中国・四川省の省都であり、三国志の聖地やジャイアントパンダの繁殖研究基地がある街としても知られる成都。その成都で、現代美術のアートフェア「アート・チェンドゥ」が初開催された。
このアートフェアの創設者は、中国国内でアートコレクターとして知られ、自身のコレクションで展覧会のキュレーションなども行う1981年生まれの実業家・黄予(ホワン・イー)と、雑誌『ハーパーズ バザー アート チャイナ』のアートプロジェクトディレクターを務めた黄在(ホワン・ツァイ)の2名。黄予はアートフェアの開催にあたり、「中国中西部の文化的・経済的中心地である成都で現代美術のアートフェアを立ち上げることには特別な意味があると思います」と話し、成都を現代アートが息づく街にしたいとの意思を表した。

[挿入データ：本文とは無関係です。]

(* ===== verification/Ui.v ===== *)
(** * Shared interface components

    Models the parts of frontend/src/components/ui.tsx and
    frontend/src/components/primitives.tsx that compute or keep state: the links of
    the pagination, the text of an error and of its details, the feedback of a query, the reasons of
    an EDR state, and the focus and scroll handling of modal dialogs. *)

From S2P Require Import Prelude JsNumber Json Url Contracts ApiClient I18n UrlState.

#[local] Open Scope list_scope.
#[local] Open Scope Z_scope.

(** ** Pagination *)

(** [Math.max(1, Math.ceil(total / size))]; the division is exact enough for totals
    below 2^53. *)
Definition total_pages (total size : Z) : Z := Z.max 1 (- ((- total) / size)).

Definition page_params (params : URLSearchParams) (targetPage : Z) : URLSearchParams :=
  if targetPage <=? 1 then params_delete (u! "page") params
  else params_set (u! "page") (string_of_Z targetPage) params.
Definition pageUrl (pathname : ustring) (params : URLSearchParams) (targetPage : Z) : ustring :=
  pathname ++ search_of (page_params params targetPage).

(** The pages the two links lead to; [None] for a disabled one. *)
Definition previous_page (page : Z) : option Z := if page <=? 1 then None else Some (page - 1).
Definition next_page (page total size : Z) : option Z := if total_pages total size <=? page then None else Some (page + 1).

Definition updateListParams (current : URLSearchParams) (values : list (ustring * option ustring)) : URLSearchParams :=
  params_delete (u! "page")
    (foldl (λ next kv, match kv.2 with
                       | Some v => if truthy v then params_set kv.1 v next else params_delete kv.1 next
                       | None => params_delete kv.1 next
                       end) current values).
Definition change_size (params : URLSearchParams) (value : ustring) : URLSearchParams :=
  updateListParams params [(u! "size", Some value)].

(** ** Errors *)

Definition API_ERROR_KEYS : list (ustring * string) :=
  [(u! "VALIDATION_ERROR", "error.validation"); (u! "INVALID_TOKEN", "error.invalidToken");
   (u! "FORBIDDEN", "error.forbidden"); (u! "NOT_FOUND", "error.notFound");
   (u! "SERVICE_UNAVAILABLE", "error.serviceUnavailable"); (u! "ARCHIVE_NOT_READY", "error.archiveNotReady");
   (u! "ROLLUP_NOT_READY", "error.rollupNotReady"); (u! "NETWORK_ERROR", "error.network");
   (u! "INVALID_ENVELOPE", "error.invalidEnvelope");
   (u! "DASHBOARD_LAYOUT_REVISION_CONFLICT", "error.dashboardRevisionConflict");
   (u! "DASHBOARD_LAYOUT_NOT_FOUND", "error.dashboardNotFound");
   (u! "INVALID_DASHBOARD_LAYOUT", "error.invalidDashboardLayout")]%string.

Definition EDR_REASON_KEYS : list (ustring * string) :=
  [(u! "MEDIUM_ENDPOINT_RISK", "edrState.reason.mediumEndpointRisk");
   (u! "HIGH_ENDPOINT_RISK", "edrState.reason.highEndpointRisk");
   (u! "CRITICAL_ENDPOINT_RISK", "edrState.reason.criticalEndpointRisk");
   (u! "OPEN_INCIDENT", "edrState.reason.openIncident"); (u! "CRITICAL_ALERT", "edrState.reason.criticalAlert");
   (u! "OFFLINE_ENDPOINT", "edrState.reason.offlineEndpoint"); (u! "STALE_ENDPOINT", "edrState.reason.staleEndpoint");
   (u! "DEGRADED_SENSOR", "edrState.reason.degradedSensor"); (u! "UNAVAILABLE_SENSOR", "edrState.reason.unavailableSensor");
   (u! "INGEST_FAILURE", "edrState.reason.ingestFailure"); (u! "INGEST_DELAYED", "edrState.reason.ingestDelayed");
   (u! "STORAGE_FAILURE", "edrState.reason.storageFailure")]%string.

(** What an error state shows, but for the list of details. *)
Record ErrorView := mkErrorView {
  view_class : ustring; view_message : ustring; view_help : ustring; view_request : ustring; view_archive : bool;
}.

Section locale.
Context (locale : Locale).

Definition api_error_of (error : Rejection) : option ApiError := match error with RApi e => Some e | _ => None end.

(** [None]: translating a member inherited by the table throws. *)
Definition error_message (error : Rejection) : option ustring :=
  match api_error_of error with
  | Some e =>
    match locale with
    | KO => t_member (translate KO) (object_get API_ERROR_KEYS (err_code e)) (translate KO "error.dataLoad" [])
    | EN => Some (err_message e)
    end
  | None => translate locale "error.dataLoad" []
  end.

Definition has_code (error : Rejection) (code : ustring) : bool :=
  match api_error_of error with Some e => bool_decide (err_code e = code) | None => false end.

Definition ErrorState (error : Rejection) (archiveAction : bool) : option ErrorView :=
  message ← error_message error;
  help ← (if match api_error_of error with Some e => err_retryable e | None => false end
          then translate locale "error.retryableHelp" [] else translate locale "error.actionHelp" []);
  request ← match api_error_of error ≫= err_requestId with
            | Some id => if truthy id then translate locale "common.requestId" [(u! "requestId", I18n.PText id)]
                         else translate locale "common.requestIdUnavailable" []
            | None => translate locale "common.requestIdUnavailable" []
            end;
  Some (mkErrorView
    (if has_code error (u! "FORBIDDEN") then u! "forbidden"
     else if has_code error (u! "ARCHIVE_NOT_READY") then u! "archive-not-ready" else u! "error")
    message help request (archiveAction || has_code error (u! "ARCHIVE_NOT_READY"))).

(** [String(value)] and [Boolean(value)] of a parsed JSON value. [None]: an object whose own
    [toString] hides the inherited one is no text. *)
Fixpoint String_of (value : json) : option ustring :=
  match value with
  | JNull => Some (u! "null") | JBool b => Some (if b then u! "true" else u! "false")
  | JNum n => Some (string_of_num n) | JStr s => Some s
  | JArr items => join [44] <$> option_list (map (λ v, match v with JNull => Some [] | _ => String_of v end) items)
  | JObj fields => if map_has (u! "toString") fields then None else Some (u! "[object Object]")
  end.
Definition json_truthy (value : option json) : bool :=
  match value with
  | None | Some JNull => false | Some (JBool b) => b | Some (JStr s) => truthy s
  | Some (JNum NaN) => false | Some (JNum n) => negb (bool_decide (to_integer n = Some 0))
  | Some (JArr _) | Some (JObj _) => true
  end.
(** A value among the children of an element; [None]: React refuses to draw an object. *)
Fixpoint child_text (value : json) : option ustring :=
  match value with
  | JNull | JBool _ => Some [] | JNum n => Some (string_of_num n) | JStr s => Some s
  | JArr items => join [] <$> option_list (map child_text items)
  | JObj _ => None
  end.

(** An item of the list of details, as the server sent it. [None]: it throws, as reading a
    member of [null] does; its key in the list is made of its field, too. *)
Definition error_detail (detail : json) : option ustring :=
  _ ← match detail with JNull => None | _ => Some () end;
  key ← match prop (u! "field") detail with None | Some JNull => Some (u! "state") | Some field => String_of field end;
  text ← match locale with
         | KO => if json_truthy (prop (u! "field") detail) then translate KO "error.detailField" [(u! "field", I18n.PText key)]
                 else translate KO "error.detailUnknown" []
         | EN => from_option child_text (Some []) (prop (u! "message") detail)
         end;
  context ← match prop (u! "context") detail with
            | Some context => if json_truthy (Some context) then (λ shown, u! " · " ++ shown) <$> stringify context else Some []
            | None => Some []
            end;
  Some (text ++ context).
Definition error_details (error : Rejection) : option (list ustring) :=
  match api_error_of error with Some e => mapM error_detail (err_details e) | None => Some [] end.
Record DashboardGrid := mkGrid {
  grid_cards : list WidgetCard;
  grid_items : list GridItem;
  grid_static : bool;
  grid_empty : bool;
  grid_drop : bool;
  grid_defaultItem : Z * Z;
  grid_dragOver : option (Z * Z);
}.

(** A key of ASCII units as the translation tables have it. *)
Definition key_of (key : ustring) : string := string_of_list_ascii (map (λ c, ascii_of_nat (Z.to_nat c)) key).

Section view.
Context (displayLocale : Locale).
#[local] Abbreviation t := (translate displayLocale).
#[local] Abbreviation number n := (I18n.PNumber (num_of_Z n)).

Definition widget_title (widget : OverviewWidgetType) : option ustring :=
  definition ← widgetDefinition widget; t (key_of (d_titleKey definition)) [].

(** Columns and rows are counted from one. *)
Definition geometry (title : ustring) (r : Rect) : option ustring :=
  t "dashboard.widgetGeometry" [(u! "widget", I18n.PText title); (u! "column", number (rx r + 1)); (u! "row", number (ry r + 1));
    (u! "width", number (rw r)); (u! "height", number (rh r))].

Definition widget_card (editable removable : bool) (widget : CustomDashboardWidget) : option WidgetCard :=
  title ← widget_title (wtype widget);
  text ← geometry title (wrect widget);
  handle ← t "dashboard.dragHandle" [(u! "widget", I18n.PText title)];
  remove ← (if editable && removable then label ← t "dashboard.removeWidget" [(u! "widget", I18n.PText title)]; Some (Some label) else Some None);
  Some (mkCard (uid widget) (wtype widget) title (handle ++ u! ". " ++ text) editable remove).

地下鉄春熙路站(チュンシーロード)駅ほど近くの広場に仮設された2軒のスペースで開催された「アート・チェンドゥ」。参加したのは、メガギャラリーとして知られる「ペース」をはじめ、現代中国を代表するポップ・アーティスト、徐震(シュー・ジェン)の作品を取り扱う「シャンアート・ギャラリー」、イタリア、北京、カナダ、キューバを拠点とする「ガレリア・コンティニュア」など31のギャラリー。成都市からは、同市拠点の作家の現代美術作品にフォーカスする「千高原艺术空间(サウザン・プラトー・アートスペース)」が出店した。
出品作品は絵画や立体作品をメインに、映像、メディアアート作品など多種多様。参加ギャラリーの一つ、「站台中国当代艺术机构(プラットフォーム・チャイナ・コンテンポラリーアート・インスティチューション)」のディレクター・孙宁(ソン・ニン)は、「これまで国内外の様々なアートフェアに参加してきましたが、アート・チェンドゥはゆったりとした会場設計と、成都の街にも似たリラックスした雰囲気が魅力的。そして、参加ギャラリーはビッグコレクターである黄さんならではの厳選された顔ぶれだと思います。大きなポテンシャルを持つ成都で新たなコレクターに会えることが楽しみです」と期待を寄せた。
いっぽうアート・チェンドゥでは教育普及にも注力。美術関連のキャリアを志す若年層のために、準備期間より「Young Arts Volunteer Project」と称したプロジェクトを開始、このプログラムを経た10〜20代の男女ボランティアスタッフが、来場者に積極的に作品説明を行う姿も目立った。
イタリア、ロシアで美術を学び、地元・成都に戻ってきたばかりだというアーティスト志望のボランティアスタッフは、「成都にある現代美術ギャラリーは4〜5軒ほどで、やはり北京や上海に比べると小規模な印象があります。アート・チェンドゥをきっかけに、地元・成都でも現代美術に注目が集まれば嬉しいです。また、中国ではアーティストを志す若者が多いため、アートの中核に関わるチャンスが少ないと感じることがある。国内外のギャラリースタッフや最前線で活躍するアーティストと交流できるアートフェアは、私自身とても貴重な経験になりました」として、アート・チェンドゥの継続的展開を願っていた。
また作品展示に加え、26日にはシンポジウムを開催。各分野のゲストを迎え、「ブロックチェーンのテクノロジーと新たな文化の生態系」「文化・アートのプロモーターとしての中国人アートコレクター」「中国絵画の変容」といった、多角的なテーマが議論された。コンパクトな規模の中に多彩で重層的なプログラムが集まるアート・チェンドゥは、コレクターとしてアートの最前線を見つめる黄予の関心や実感に基づく充実した内容が印象的だった。
今年始まったばかりのアート・チェンドゥはこれからどのように展開していくのか。そして成都は中国のアートシーンでどのような役割を担っていくのか。今後の動向に注目したい。